→ **EXERCISE DESCRIPTION**:
Look through the lines below and copy each one that includes "Require".

☆ ☆ ☆

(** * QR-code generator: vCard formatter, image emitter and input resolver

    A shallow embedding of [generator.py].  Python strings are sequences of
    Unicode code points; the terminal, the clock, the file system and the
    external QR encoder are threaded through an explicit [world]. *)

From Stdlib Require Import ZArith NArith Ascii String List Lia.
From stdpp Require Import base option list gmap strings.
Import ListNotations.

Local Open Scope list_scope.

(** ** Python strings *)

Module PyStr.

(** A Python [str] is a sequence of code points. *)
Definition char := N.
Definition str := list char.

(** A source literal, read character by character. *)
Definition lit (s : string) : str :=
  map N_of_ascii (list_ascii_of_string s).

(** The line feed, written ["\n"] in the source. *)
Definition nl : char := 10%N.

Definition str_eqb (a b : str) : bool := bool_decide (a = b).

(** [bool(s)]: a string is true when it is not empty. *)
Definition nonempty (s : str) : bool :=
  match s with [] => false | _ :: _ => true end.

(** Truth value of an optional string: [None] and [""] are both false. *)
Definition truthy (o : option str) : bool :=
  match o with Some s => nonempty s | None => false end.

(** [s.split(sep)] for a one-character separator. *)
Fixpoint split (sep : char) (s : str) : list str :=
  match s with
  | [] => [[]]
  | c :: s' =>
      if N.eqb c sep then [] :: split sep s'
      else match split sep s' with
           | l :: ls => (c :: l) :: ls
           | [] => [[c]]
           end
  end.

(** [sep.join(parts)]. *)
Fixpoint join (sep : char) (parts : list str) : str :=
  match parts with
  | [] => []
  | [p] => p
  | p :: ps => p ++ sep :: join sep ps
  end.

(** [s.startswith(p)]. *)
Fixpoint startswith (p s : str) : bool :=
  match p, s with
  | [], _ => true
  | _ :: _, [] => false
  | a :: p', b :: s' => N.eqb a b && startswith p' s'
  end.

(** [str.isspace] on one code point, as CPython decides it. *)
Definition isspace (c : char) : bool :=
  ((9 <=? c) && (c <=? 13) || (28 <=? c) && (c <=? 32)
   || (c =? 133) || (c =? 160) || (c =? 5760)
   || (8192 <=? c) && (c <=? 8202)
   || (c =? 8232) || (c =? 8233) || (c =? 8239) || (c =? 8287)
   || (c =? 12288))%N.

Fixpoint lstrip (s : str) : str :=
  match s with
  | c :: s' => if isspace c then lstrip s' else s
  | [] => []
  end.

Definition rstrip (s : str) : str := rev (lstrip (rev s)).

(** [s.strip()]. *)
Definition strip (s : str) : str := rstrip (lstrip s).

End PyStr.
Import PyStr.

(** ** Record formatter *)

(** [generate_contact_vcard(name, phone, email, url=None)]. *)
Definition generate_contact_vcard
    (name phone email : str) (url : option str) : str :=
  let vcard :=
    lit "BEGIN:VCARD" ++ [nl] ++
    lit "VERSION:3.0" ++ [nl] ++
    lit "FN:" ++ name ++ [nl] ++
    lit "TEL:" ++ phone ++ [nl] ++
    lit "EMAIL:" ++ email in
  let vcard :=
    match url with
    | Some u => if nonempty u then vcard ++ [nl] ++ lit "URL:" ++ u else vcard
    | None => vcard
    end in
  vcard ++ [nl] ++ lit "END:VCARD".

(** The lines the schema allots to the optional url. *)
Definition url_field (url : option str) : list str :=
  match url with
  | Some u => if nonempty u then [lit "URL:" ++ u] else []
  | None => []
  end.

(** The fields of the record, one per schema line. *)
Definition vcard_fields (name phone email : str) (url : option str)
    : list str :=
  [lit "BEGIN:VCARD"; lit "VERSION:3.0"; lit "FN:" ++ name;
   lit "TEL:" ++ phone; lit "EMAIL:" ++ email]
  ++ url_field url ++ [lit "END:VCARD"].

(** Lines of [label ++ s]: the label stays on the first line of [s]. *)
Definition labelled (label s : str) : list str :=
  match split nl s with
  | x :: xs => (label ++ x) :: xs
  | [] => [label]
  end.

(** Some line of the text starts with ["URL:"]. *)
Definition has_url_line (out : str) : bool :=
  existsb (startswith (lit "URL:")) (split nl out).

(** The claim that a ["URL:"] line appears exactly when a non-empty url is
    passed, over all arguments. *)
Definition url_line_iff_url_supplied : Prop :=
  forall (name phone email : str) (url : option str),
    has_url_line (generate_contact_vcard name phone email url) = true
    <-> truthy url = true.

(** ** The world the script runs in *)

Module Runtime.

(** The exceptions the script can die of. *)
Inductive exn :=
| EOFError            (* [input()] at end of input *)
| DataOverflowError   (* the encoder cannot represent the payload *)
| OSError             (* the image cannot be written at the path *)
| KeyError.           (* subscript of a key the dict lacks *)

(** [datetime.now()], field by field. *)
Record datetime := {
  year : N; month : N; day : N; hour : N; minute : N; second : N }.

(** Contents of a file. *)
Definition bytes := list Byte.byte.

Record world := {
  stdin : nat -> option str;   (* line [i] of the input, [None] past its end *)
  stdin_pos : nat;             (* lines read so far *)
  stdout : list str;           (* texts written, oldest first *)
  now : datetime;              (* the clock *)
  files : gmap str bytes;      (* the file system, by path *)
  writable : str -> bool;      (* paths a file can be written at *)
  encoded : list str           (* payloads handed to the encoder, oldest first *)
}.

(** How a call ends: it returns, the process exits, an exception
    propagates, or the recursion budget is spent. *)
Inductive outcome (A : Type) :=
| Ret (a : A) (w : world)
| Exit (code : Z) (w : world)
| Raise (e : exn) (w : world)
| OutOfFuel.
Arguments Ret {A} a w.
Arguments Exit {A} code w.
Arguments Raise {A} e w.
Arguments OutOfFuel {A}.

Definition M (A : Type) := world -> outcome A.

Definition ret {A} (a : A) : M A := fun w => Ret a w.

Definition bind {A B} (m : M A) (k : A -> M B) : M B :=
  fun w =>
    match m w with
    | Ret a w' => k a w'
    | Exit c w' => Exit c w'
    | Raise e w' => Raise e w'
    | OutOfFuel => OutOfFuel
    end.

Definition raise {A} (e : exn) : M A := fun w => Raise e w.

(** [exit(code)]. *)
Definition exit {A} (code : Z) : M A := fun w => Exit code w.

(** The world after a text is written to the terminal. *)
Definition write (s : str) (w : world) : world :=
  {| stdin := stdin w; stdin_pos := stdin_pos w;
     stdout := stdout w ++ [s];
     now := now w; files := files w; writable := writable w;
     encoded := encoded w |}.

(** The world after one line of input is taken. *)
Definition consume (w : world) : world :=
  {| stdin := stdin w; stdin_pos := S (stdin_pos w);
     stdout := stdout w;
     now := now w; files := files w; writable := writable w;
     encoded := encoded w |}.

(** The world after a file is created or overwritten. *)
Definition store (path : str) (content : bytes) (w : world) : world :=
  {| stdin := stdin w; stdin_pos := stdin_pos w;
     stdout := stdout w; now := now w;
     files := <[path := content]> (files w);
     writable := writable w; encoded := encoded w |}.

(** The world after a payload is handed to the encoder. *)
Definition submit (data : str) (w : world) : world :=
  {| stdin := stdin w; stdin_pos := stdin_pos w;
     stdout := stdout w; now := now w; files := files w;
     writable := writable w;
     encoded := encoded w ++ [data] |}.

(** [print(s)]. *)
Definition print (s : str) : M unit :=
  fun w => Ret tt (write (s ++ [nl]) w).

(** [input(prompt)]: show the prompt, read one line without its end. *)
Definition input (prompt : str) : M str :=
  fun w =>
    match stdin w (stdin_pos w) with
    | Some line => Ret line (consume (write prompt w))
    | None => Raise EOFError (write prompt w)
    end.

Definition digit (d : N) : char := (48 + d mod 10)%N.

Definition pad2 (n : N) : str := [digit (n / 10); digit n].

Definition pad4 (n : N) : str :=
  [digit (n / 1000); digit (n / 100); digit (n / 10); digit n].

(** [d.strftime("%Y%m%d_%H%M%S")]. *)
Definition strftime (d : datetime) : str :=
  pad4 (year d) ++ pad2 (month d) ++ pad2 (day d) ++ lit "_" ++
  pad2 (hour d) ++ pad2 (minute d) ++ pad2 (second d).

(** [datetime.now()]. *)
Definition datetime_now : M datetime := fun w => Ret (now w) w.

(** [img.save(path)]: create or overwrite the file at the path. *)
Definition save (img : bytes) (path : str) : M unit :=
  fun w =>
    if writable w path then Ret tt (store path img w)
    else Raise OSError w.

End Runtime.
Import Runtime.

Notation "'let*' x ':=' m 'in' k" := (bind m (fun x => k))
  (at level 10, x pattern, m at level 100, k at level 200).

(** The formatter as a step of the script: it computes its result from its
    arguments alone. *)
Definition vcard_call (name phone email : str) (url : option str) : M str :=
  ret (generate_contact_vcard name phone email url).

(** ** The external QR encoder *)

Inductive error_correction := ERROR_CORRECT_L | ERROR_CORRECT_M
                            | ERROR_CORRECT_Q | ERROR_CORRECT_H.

☆ ☆ ☆

→ **FINISHED EXERCISE**:
From Stdlib Require Import ZArith NArith Ascii String List Lia.
From stdpp Require Import base option list gmap strings.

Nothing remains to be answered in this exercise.